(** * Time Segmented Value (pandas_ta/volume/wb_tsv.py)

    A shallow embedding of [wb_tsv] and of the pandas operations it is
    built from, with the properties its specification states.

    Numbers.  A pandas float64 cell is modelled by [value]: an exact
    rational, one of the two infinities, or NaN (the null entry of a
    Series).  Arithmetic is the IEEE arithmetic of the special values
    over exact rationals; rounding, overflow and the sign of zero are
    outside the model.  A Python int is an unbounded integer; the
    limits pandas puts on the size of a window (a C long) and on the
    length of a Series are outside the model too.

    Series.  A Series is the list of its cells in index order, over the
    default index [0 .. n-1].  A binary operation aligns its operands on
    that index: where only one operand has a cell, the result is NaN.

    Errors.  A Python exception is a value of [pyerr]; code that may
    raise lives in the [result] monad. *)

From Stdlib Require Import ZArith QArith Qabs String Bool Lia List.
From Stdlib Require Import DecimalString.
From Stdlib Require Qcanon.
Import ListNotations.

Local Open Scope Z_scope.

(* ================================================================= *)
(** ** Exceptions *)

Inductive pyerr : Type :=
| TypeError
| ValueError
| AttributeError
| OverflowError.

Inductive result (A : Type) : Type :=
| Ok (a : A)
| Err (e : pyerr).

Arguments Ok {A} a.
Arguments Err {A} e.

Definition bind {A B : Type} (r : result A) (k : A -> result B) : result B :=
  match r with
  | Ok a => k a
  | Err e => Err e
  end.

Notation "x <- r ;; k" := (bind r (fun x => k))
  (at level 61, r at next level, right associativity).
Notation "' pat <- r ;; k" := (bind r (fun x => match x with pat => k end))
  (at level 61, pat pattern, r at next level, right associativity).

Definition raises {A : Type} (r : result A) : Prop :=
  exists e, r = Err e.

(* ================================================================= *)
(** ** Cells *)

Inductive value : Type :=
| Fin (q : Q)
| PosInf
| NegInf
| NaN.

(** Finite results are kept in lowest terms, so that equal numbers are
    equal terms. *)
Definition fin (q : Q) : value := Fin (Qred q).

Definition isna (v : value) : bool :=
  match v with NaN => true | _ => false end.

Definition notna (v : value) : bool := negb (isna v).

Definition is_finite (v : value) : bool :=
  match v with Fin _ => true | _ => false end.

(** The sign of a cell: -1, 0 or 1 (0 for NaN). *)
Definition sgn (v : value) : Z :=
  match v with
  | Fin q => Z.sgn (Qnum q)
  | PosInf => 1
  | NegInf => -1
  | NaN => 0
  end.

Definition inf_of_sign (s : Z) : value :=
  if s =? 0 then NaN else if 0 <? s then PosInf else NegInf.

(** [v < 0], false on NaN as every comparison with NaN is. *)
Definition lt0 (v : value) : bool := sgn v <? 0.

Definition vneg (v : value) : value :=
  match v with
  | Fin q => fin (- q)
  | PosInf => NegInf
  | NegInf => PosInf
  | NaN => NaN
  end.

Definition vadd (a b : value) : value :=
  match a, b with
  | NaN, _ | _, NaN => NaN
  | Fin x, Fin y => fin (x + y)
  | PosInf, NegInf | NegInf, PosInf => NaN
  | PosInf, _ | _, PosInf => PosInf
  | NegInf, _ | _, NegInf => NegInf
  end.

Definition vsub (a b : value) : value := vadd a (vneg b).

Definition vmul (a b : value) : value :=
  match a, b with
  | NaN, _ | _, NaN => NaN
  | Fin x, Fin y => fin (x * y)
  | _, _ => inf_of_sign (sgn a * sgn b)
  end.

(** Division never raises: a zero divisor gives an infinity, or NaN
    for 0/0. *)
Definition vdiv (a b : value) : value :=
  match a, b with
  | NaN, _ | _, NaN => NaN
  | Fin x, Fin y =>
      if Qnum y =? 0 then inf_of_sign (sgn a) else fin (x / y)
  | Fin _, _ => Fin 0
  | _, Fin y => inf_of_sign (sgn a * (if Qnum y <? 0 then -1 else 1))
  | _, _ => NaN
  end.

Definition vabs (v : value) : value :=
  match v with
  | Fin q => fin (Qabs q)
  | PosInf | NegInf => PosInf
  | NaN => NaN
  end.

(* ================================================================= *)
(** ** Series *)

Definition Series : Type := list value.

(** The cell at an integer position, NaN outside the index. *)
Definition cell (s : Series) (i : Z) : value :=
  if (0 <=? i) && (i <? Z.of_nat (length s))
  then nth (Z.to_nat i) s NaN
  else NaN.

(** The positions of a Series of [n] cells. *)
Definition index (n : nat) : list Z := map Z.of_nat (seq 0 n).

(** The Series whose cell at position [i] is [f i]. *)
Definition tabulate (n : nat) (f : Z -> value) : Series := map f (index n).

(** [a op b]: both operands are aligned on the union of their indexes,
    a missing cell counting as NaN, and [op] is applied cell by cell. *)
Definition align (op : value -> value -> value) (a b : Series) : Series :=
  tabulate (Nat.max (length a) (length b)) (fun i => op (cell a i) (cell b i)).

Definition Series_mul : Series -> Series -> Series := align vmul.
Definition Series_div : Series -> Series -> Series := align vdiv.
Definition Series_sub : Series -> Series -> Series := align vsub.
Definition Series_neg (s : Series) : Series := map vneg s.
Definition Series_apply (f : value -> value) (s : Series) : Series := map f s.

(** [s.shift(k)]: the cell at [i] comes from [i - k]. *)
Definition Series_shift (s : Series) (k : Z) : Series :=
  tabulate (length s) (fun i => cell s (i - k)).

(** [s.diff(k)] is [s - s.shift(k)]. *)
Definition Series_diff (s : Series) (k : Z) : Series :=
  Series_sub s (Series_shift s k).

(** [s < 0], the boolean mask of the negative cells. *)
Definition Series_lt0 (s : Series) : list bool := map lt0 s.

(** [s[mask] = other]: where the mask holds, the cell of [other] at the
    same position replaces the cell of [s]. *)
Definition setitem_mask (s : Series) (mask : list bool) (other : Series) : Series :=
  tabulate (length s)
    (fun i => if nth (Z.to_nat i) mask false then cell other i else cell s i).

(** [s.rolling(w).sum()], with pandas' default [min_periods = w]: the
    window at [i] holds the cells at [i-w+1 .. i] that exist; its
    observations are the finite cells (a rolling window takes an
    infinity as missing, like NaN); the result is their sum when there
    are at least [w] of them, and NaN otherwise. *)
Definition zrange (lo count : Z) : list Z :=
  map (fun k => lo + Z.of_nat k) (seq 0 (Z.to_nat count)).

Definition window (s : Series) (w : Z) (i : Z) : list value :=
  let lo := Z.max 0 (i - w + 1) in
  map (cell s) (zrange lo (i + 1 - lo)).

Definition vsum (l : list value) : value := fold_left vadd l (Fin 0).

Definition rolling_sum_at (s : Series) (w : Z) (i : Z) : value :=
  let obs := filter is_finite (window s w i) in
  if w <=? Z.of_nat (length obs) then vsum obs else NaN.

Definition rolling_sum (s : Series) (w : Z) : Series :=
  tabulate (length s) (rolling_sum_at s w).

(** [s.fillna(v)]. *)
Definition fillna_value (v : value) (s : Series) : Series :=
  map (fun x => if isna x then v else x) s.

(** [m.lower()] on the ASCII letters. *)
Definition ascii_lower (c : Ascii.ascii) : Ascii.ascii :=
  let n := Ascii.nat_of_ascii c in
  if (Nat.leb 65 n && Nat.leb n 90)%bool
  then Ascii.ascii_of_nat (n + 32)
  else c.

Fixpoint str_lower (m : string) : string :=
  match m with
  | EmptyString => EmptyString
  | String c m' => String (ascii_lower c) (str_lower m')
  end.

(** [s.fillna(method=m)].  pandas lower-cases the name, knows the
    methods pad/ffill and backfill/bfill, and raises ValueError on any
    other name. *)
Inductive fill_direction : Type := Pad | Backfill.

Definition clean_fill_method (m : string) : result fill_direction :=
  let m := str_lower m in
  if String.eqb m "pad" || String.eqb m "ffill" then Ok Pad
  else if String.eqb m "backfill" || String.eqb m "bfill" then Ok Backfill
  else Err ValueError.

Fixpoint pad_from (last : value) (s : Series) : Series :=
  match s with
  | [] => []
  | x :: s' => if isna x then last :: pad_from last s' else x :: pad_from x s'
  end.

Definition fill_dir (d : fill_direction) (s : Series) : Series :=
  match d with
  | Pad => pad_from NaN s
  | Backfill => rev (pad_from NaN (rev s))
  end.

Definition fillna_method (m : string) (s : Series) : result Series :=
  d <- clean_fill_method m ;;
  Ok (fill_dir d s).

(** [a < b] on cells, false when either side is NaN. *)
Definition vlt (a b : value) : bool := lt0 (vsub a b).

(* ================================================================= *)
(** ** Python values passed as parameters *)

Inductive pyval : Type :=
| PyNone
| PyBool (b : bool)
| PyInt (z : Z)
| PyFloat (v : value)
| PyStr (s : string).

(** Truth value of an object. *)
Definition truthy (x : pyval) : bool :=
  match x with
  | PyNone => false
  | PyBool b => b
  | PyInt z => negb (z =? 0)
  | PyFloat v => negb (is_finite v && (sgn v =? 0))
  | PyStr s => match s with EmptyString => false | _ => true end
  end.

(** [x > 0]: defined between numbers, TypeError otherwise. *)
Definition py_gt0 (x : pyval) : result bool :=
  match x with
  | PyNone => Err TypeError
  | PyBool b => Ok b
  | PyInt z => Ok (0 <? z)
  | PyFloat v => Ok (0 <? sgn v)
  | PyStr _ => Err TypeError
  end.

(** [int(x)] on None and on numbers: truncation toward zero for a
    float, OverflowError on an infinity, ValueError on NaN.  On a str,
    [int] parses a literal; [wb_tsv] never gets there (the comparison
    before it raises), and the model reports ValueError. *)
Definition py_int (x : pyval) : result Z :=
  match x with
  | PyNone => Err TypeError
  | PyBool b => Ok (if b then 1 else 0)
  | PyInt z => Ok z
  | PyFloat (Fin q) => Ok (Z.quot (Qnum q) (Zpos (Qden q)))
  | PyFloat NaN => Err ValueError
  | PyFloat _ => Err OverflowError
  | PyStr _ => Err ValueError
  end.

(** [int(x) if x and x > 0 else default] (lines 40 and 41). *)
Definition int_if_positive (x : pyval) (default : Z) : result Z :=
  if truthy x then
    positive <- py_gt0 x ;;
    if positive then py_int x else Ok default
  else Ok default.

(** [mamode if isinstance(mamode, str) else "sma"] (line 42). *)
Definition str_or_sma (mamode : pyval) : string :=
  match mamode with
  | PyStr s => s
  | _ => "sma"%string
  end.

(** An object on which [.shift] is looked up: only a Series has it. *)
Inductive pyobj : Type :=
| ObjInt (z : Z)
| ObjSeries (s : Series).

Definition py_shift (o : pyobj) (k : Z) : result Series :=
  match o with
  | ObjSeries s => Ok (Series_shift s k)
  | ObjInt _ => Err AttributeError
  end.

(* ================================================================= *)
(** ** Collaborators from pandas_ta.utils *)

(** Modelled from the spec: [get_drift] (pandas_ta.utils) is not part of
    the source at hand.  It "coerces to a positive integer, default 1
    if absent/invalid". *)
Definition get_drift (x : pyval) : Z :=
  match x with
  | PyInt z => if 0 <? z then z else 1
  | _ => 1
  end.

--

WHAT YOU NEED TO DO
What you output must match the lines from the beginning of the material through the line with "rational, one of" exactly, both ends included.

ANSWER SECTION
(** * Time Segmented Value (pandas_ta/volume/wb_tsv.py)

    A shallow embedding of [wb_tsv] and of the pandas operations it is
    built from, with the properties its specification states.

    Numbers.  A pandas float64 cell is modelled by [value]: an exact
    rational, one of the two infinities, or NaN (the null entry of a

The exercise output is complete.